Copy word for word the lines from the start of the records through the line that contains "configuration, or raises", both included.

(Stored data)
+++++

(* ===== verification/AgentConfig.v ===== *)
(** * The worker's environment contract (worker/stoker_agent/config.py)

    [load_config] reads the variables a worker is started with into a frozen
    configuration, or raises [ConfigError], here with the variable its message
    names.  What the file system holds and the host's name are arguments.

    The theorems: a configuration that is accepted is within the contract's bounds,
    a violation always names a variable of the contract, and the environment the
    control plane projects for a run ([Provision.build_env]) is accepted and
    gives the worker the run, the fleet size, the engine, the token and the
    TLS choice it was launched with. *)

From S2P Require Import Prelude.
From S2P Require Import PyFloat.
From S2P Require Import PyValue.
From S2P Require Import PackYaml.
From S2P Require Import Driver.
From S2P Require Import Model.
From S2P Require Import Provision.
From S2P Require Import Scenario.
From Stdlib Require Import QArith Ascii Lqa.
Open Scope Z_scope.

Abbreviation environ := (gmap string string).

Definition RATE_MODES : list string := ["eps"; "per_day_gb"; "count_interval"].
Definition ENGINES : list string := ["eventgen"; "rawreplay"; "metrics"].

(** The defaults, as [str()] prints them. *)
Definition DEFAULT_OUTPUT_SOCKET : string := "/tmp/stoker-output.sock".
Definition DEFAULT_HEARTBEAT_S : string := "5.0".
Definition DEFAULT_OVERDRIVE : string := "1.15".
Definition DEFAULT_CATCHUP_S : string := "5.0".
Definition DEFAULT_METRICS_PORT : string := "9100".
Definition DEFAULT_DEADMAN_S : string := "600.0".
Definition DEFAULT_ZERO_OUTPUT_S : string := "45.0".
Definition DEFAULT_ZERO_OUTPUT_MAX_RESTARTS : string := "3".
Definition DEFAULT_DRAIN_BUDGET_S : string := "40.0".

(** A file of certificates: one the container has, or one written with this text. *)
Inductive ca_bundle : Type := CaPath (path : string) | CaWritten (pem : text).

Record Config : Type := mkConfig {
  cf_standalone : bool;
  cf_run_id : option string;
  cf_control_url : option string;
  cf_run_jwt : option string;
  cf_holder : string;
  cf_hint_slot : option Z;
  cf_bundle : option string;
  cf_bundle_sha256 : option string;
  cf_hec_url : option string;
  cf_index : option string;
  cf_sourcetype : option string;
  cf_host_field : option string;
  cf_source : option string;
  cf_rate_mode : option string;
  cf_rate_value : option Q;
  cf_duration_s : option Q;
  cf_slot : Z;
  cf_engine : string;
  cf_hec_token : string;
  cf_total_workers : Z;
  cf_output_socket : string;
  cf_heartbeat_s : Q;
  cf_overdrive : Q;
  cf_catchup_s : Q;
  cf_metrics_port : Z;
  cf_deadman_s : Q;
  cf_drain_budget_s : Q;
  cf_hec_verify_tls : bool;
  cf_hec_ca_bundle : option ca_bundle;
  cf_zero_output_s : Q;
  cf_zero_output_max_restarts : Z;
  cf_fast_envelope : bool;
}.

(** ** Reading one variable *)

Definition env_get (env : environ) (key : string) : option string :=
  match env !! key with
  | None => None
  | Some val => let val := py_strip val in if nonempty val then Some val else None
  end.

Definition require (env : environ) (key : string) : result string :=
  match env_get env key with Some val => Ok val | None => Raise (ConfigError key) end.

Definition as_int (key val : string) (minimum : option Z) : result Z :=
  match int_of_string val with
  | None => Raise (ConfigError key)
  | Some parsed =>
      match minimum with
      | Some m => if parsed <? m then Raise (ConfigError key) else Ok parsed
      | None => Ok parsed
      end
  end.
(* ===== verification/Swarm.v ===== *)
(** * The Swarm driver (server/drivers/swarm.py)

    One replicated Docker service per run, through Portainer's proxy.  The HTTP
    client is a parameter: what a request is answered with, as a status, a
    body that is JSON or not, and its bytes.  Bodies are documents ([MetricEngine.doc]).

    The theorems: changing a fleet's size posts the service's own specification with
    nothing but its replicas changed; a status that could not be read is an
    error, never a fleet that is gone; an image reference is pinned without its
    tag and with its registry's port; and the frames of a log stream come out as
    the text that went in. *)

From S2P Require Import Prelude.
From S2P Require Import PyFloat.
From S2P Require Import PyValue.
From S2P Require Import PackYaml.
From S2P Require Import MetricEngine.
From S2P Require Import Driver.
From S2P Require Import AgentConfig.
From S2P Require Import K8s.
From Stdlib Require Import QArith Ascii.
Open Scope Z_scope.

Abbreviation text := PackYaml.text.
Abbreviation dict := (list (string * doc)).

Definition SWARM_KIND : string := "swarm".
Definition RUNNING_STATES : list string := ["running"].
Definition service_name (run_id : Z) : string := "stoker-run-" +:+ pretty run_id.

(** [_portainer_base_url] *)
Definition portainer_base_url (host : option string) : string :=
  let h := rstrip_slash (py_strip (default "" host)) in
  if negb (nonempty h) then ""
  else if startswith "http://" h || startswith "https://" h then h
  else "https://" +:+ h +:+ ":9443".

(** ** Requests *)

Record docker_request : Type := mkDockerRequest {
  rq_method : string;
  rq_path : string;
  rq_params : list (string * string);
  rq_body : option dict;
}.

(** An answer: its status, its bytes, and the document they are ([None]: not JSON). *)
Record docker_response : Type := mkResponse { rp_status : Z; rp_content : text; rp_json : option doc }.

(** A transport error, or an answer. *)
Inductive http_outcome : Type := HttpError (msg : string) | Answered (r : docker_response).

Class Portainer (W : Type) : Type := { exchange : docker_request -> W -> W * http_outcome }.
Lemma confined_more d cap g g' s s' : g <= g' -> confined d cap g s s' -> confined d cap g' s s'.
Proof. intros Hg (H1 & H2 & H3 & H4). split_and!; [done|done|lia|done]. Qed.

Lemma confined_insert d cap p n s : under_dir d p = true -> s !! p <> Some NDir ->
  (forall t, n = NFile t -> s !! p = Some (NFile t) \/ Z.of_nat (length t) <= cap) ->
  confined d cap (Z.of_nat (node_size n) - Z.of_nat (old_size p s)) s (<[p := n]> s).
Proof.
  intros Hd Hp Hn. split_and!.
  - intros q Hq. apply lookup_insert_ne. intros ->. congruence.
  - intros q Hq. rewrite lookup_insert_ne; [done|]. intros ->. done.
  - pose proof (bytes_insert p n s). lia.
  - intros q t. destruct (decide (p = q)) as [<-|Hne].
    + rewrite lookup_insert_eq. intros [= ->]. by apply Hn.
    + rewrite lookup_insert_ne by done. by left.
Qed.

Lemma under_dir_app d r : under_dir d (d ++ r) = true.
Proof. apply bool_decide_eq_true. by exists r. Qed.

Lemma under_dir_spec d p : under_dir d p = true <-> exists r, p = d ++ r.
Proof. unfold under_dir. rewrite bool_decide_eq_true. done. Qed.

(** Directories on the way to [d] exist, so what is made is below it. *)
Definition rooted_at (d : path) (s : fs) : Prop := forall q, q `prefix_of` d -> q <> [] -> s !! q = Some NDir.

Lemma rooted_confined d cap g s s' : rooted_at d s -> confined d cap g s s' -> rooted_at d s'.
Proof. intros Hr (_ & Hk & _) q Hq Hne. by apply Hk, Hr. Qed.

Lemma makedirs_through base e r s : (forall q, q `prefix_of` e -> q <> [] -> s !! (base ++ q) = Some NDir) ->
  makedirs_from base (e ++ r) s = makedirs_from (base ++ e) r s.
Proof.
  revert base. induction e as [|c e IH]; intros base H; [by rewrite app_nil_r|].
  cbn [app makedirs_from]. unfold mbind, M_bind, mkdir_ok. rewrite (H [c]) by (by try exists e). cbv beta iota.
  rewrite IH; [by rewrite <- app_assoc|]. intros q Hq Hne. rewrite <- app_assoc. apply (H (c :: q)); [|done]. by apply prefix_cons.
Qed.

Lemma makedirs_below d cap base rest : forall s s' r, under_dir d base = true ->
  makedirs_from base rest s = (s', r) -> confined d cap 0 s s'.
Proof.
  revert base. induction rest as [|c rest IH]; intros base s s' r Hb; cbn [makedirs_from].
  { intros [= <- _]. apply confined_refl. }
  assert (under_dir d (base ++ [c]) = true) as Hc.
  { apply under_dir_spec in Hb as [e ->]. rewrite <- app_assoc. apply under_dir_app. }
  unfold mbind, M_bind, mkdir_ok. destruct (s !! (base ++ [c])) as [[|t]|] eqn:E.
  - by apply IH.
  - intros [= <- _]. apply confined_refl.
  - intros Hrest. apply IH in Hrest; [|done]. change 0 with (0 + 0). eapply confined_trans; [|exact Hrest].
    eapply confined_more; [|apply (confined_insert d cap (base ++ [c]) NDir s Hc); [by rewrite E|done]]. unfold old_size. rewrite E. cbn. lia.
Qed.

Lemma makedirs_confined d cap r s s' res : rooted_at d s -> makedirs (d ++ r) s = (s', res) -> confined d cap 0 s s'.
Proof.
  intros Hr. unfold makedirs. rewrite makedirs_through by (intros q; apply Hr). apply makedirs_below. cbn [app]. rewrite <- (app_nil_r d) at 2. apply under_dir_app.
Qed.

Lemma open_confined d cap p s s' r : 0 <= cap -> under_dir d p = true -> open_wb p s = (s', r) ->
  confined d cap 0 s s' /\ match r with Ok _ => s' !! p = Some (NFile []) | Raise _ => True end.
Proof.
  intros Hcap Hp. unfold open_wb. destruct (s !! p) as [[|t]|] eqn:E; intros [= <- <-].
  - split; [apply confined_refl|done].
  - split; [|apply lookup_insert_eq]. eapply confined_more; [|apply confined_insert; [done|by rewrite E|intros t' [= <-]; right; cbn; lia]]. cbn. lia.
  - split; [|apply lookup_insert_eq]. eapply confined_more; [|apply confined_insert; [done|by rewrite E|intros t' [= <-]; right; cbn; lia]]. cbn. lia.
Qed.

Lemma copy_chunks_confined d cap p total total_cap fault chunks : under_dir d p = true -> forall written s s' r t,
  s !! p = Some (NFile t) -> Z.of_nat (length t) = written -> total + written <= total_cap ->
  copy_chunks p cap total total_cap written chunks fault s = (s', r) ->
  confined d cap (match r with Ok total' => total' - total - written | Raise _ => total_cap - total - written end) s s' /\
  match r with Ok total' => total + written <= total' <= total_cap | Raise _ => True end.
Proof.
  intros Hp. induction chunks as [|c chunks IH]; intros written s s' r t Ht Hw Htot; cbn [copy_chunks].
  { destruct fault; intros [= <- <-]; (split; [eapply confined_more; [|apply confined_refl]|]; try lia); done. }
  destruct c as [|x c].
  { intros [= <- <-]. split; [eapply confined_more; [|apply confined_refl]|]; lia. }
  destruct (Z.ltb_spec cap (written + Z.of_nat (length (x :: c)))) as [|Hcap].
  { intros [= <- <-]. split; [eapply confined_more; [|apply confined_refl]; lia|done]. }
  destruct (Z.ltb_spec total_cap (total + (written + Z.of_nat (length (x :: c))))) as [|Htc].
  { intros [= <- <-]. split; [eapply confined_more; [|apply confined_refl]; lia|done]. }
  unfold mbind, M_bind, append_to, modify. rewrite Ht. intros E.
  assert (Z.of_nat (length (t ++ x :: c)) = written + Z.of_nat (length (x :: c))) as Hlen by (rewrite length_app; lia).
  apply (IH _ _ _ _ (t ++ x :: c)) in E as [Hc Hr]; [|apply lookup_insert_eq|done|lia].
  split; [|destruct r; [lia|done]]. eapply confined_more; [|eapply confined_trans; [|exact Hc]].
  2: apply confined_insert; [done|by rewrite Ht|intros t' [= <-]; right; lia].
  unfold old_size. rewrite Ht. cbn [node_size]. destruct r; lia.
Qed.

Lemma member_dest_below realpath d name dest : member_dest realpath d name = Ok dest ->
  exists parts, dest = d ++ parts /\ parts <> [] /\ ".." ∉ parts.
Proof.
  unfold member_dest. destruct (unslash <$> chars_of name) as [|c t]; [done|]. destruct (Ascii.eqb c "/"); [done|].
  destruct (has_drive (c :: t)); [done|]. destruct (bool_decide_reflect (parts_of (c :: t) = [])) as [|Hne]; [done|].
  destruct (bool_decide_reflect (".." ∈ parts_of (c :: t))) as [|Hdots]; [done|].
  destruct (under_dir _ _); [|done]. intros [= <-]. by exists (parts_of (c :: t)).
Qed.

Section Confined.
Context (realpath : path -> path) (limits : UploadLimits) (d : path).
Hypothesis caps : 0 <= max_member_bytes limits /\ 0 <= max_total_bytes limits.
Abbreviation cap := (max_member_bytes limits).
Abbreviation tcap := (max_total_bytes limits).

Lemma copy_capped_confined src parts total s s' r : rooted_at d s -> parts <> [] -> total <= tcap ->
  copy_capped src (d ++ parts) cap total tcap s = (s', r) ->
  confined d cap (match r with Ok total' => total' - total | Raise _ => tcap - total end) s s' /\
  match r with Ok total' => total' <= tcap | Raise _ => True end.
Proof.
  intros Hr Hne Htot. unfold copy_capped, mbind, M_bind. rewrite removelast_app by done.
  destruct (makedirs _ s) as [s1 [[]|e]] eqn:E1; apply (makedirs_confined d cap) in E1; try done.
  2: { intros [= <- <-]. split; [eapply confined_more; [|exact E1]; lia|done]. }
  destruct (open_wb _ s1) as [s2 [[]|e]] eqn:E2; apply (open_confined d cap) in E2 as [H2 Hfile]; try apply under_dir_app; try lia.
  2: { intros [= <- <-]. split; [|done]. eapply confined_more; [|eapply confined_trans; [exact E1|exact H2]]. lia. }
  intros E3. apply (copy_chunks_confined d cap _ _ _ _ _ (under_dir_app d parts)) with (t := []) in E3 as [H3 Hbound]; [|done|done|lia].
  split; [|destruct r; [lia|done]]. eapply confined_more; [|eapply confined_trans; [exact E1|eapply confined_trans; [exact H2|exact H3]]]. destruct r; lia.
Qed.

(** A member made or copied, and then the rest. *)
Lemma dir_then_confined (name : string) (total : Z) (k : M fs unit) s s' r : rooted_at d s -> total <= tcap ->
  (forall s1, rooted_at d s1 -> forall s' r, k s1 = (s', r) -> confined d cap (tcap - total) s1 s') ->
  (lift (member_dest realpath d name) ≫= fun p => makedirs p ≫= fun _ => k) s = (s', r) -> confined d cap (tcap - total) s s'.
Proof.
  intros Hr Htot Hk. unfold mbind, M_bind, lift. destruct (member_dest realpath d name) as [p|e] eqn:Ed.
  2: { intros [= <- _]. eapply confined_more; [|apply confined_refl]. lia. }
  apply member_dest_below in Ed as (parts & -> & _). destruct (makedirs _ s) as [s1 [[]|e]] eqn:E1; apply (makedirs_confined d cap) in E1; try done.
  - intros E2. apply Hk in E2; [|by eapply rooted_confined]. replace (tcap - total) with (0 + (tcap - total)) by lia. by eapply confined_trans.
  - intros [= <- _]. eapply confined_more; [|exact E1]. lia.
Qed.

Lemma file_then_confined (name : string) (total : Z) (copy : path -> M fs Z) (k : Z -> M fs unit) s s' r : rooted_at d s -> total <= tcap ->
  (forall parts s s' r, parts <> [] -> rooted_at d s -> copy (d ++ parts) s = (s', r) ->
     confined d cap (match r with Ok total' => total' - total | Raise _ => tcap - total end) s s' /\
     match r with Ok total' => total' <= tcap | Raise _ => True end) ->
  (forall total s1, total <= tcap -> rooted_at d s1 -> forall s' r, k total s1 = (s', r) -> confined d cap (tcap - total) s1 s') ->
  (lift (member_dest realpath d name) ≫= fun p => copy p ≫= k) s = (s', r) -> confined d cap (tcap - total) s s'.
Proof.
  intros Hr Htot Hcopy Hk. unfold mbind, M_bind, lift. destruct (member_dest realpath d name) as [p|e] eqn:Ed.
  2: { intros [= <- _]. eapply confined_more; [|apply confined_refl]. lia. }
  apply member_dest_below in Ed as (parts & -> & Hne & _). destruct (copy _ s) as [s1 [t|e]] eqn:E1; apply Hcopy in E1 as [H1 Ht]; try done.
  - intros E2. apply Hk in E2; [|done|by eapply rooted_confined]. replace (tcap - total) with (t - total + (tcap - t)) by lia. by eapply confined_trans.
  - intros [= <- _]. done.
Qed.

Ltac refused := intros [= <- _]; eapply confined_more; [|apply confined_refl]; lia.

Lemma tar_confined fault infos : forall members total s s' r, rooted_at d s -> total <= tcap ->
  tar_members realpath limits d infos fault members total s = (s', r) -> confined d cap (tcap - total) s s'.
Proof.
  induction infos as [|info infos IH]; intros members total s s' r Hr Htot; cbn [tar_members].
  { destruct fault; refused. }
  destruct (_ <? _); [refused|]. destruct (ti_kind info); try refused.
  - apply file_then_confined; [done|done| |].
    + intros parts s1 s1' r1 Hne Hr1. by apply copy_capped_confined.
    + intros t s1 Ht Hr1 s1' r1. by apply IH.
  - apply dir_then_confined; [done|done|]. intros s1 Hr1 s1' r1. by apply IH.
Qed.

Lemma corrupt_confined (copy : path -> M fs Z) (total : Z) p s s' r :
  (forall s s' r, rooted_at d s -> copy p s = (s', r) ->
     confined d cap (match r with Ok total' => total' - total | Raise _ => tcap - total end) s s' /\
     match r with Ok total' => total' <= tcap | Raise _ => True end) -> rooted_at d s ->
  corrupt_refused (copy p) s = (s', r) ->
  confined d cap (match r with Ok total' => total' - total | Raise _ => tcap - total end) s s' /\
  match r with Ok total' => total' <= tcap | Raise _ => True end.
Proof.
  intros Hc Hr. unfold corrupt_refused, catch. destruct (copy p s) as [s1 [t|e]] eqn:E; apply Hc in E as [H1 H2]; try done.
  - by intros [= <- <-].
  - by intros [= <- <-].
Qed.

+++++

§ **Result**:
(* ===== verification/AgentConfig.v ===== *)
(** * The worker's environment contract (worker/stoker_agent/config.py)

    [load_config] reads the variables a worker is started with into a frozen
    configuration, or raises [ConfigError], here with the variable its message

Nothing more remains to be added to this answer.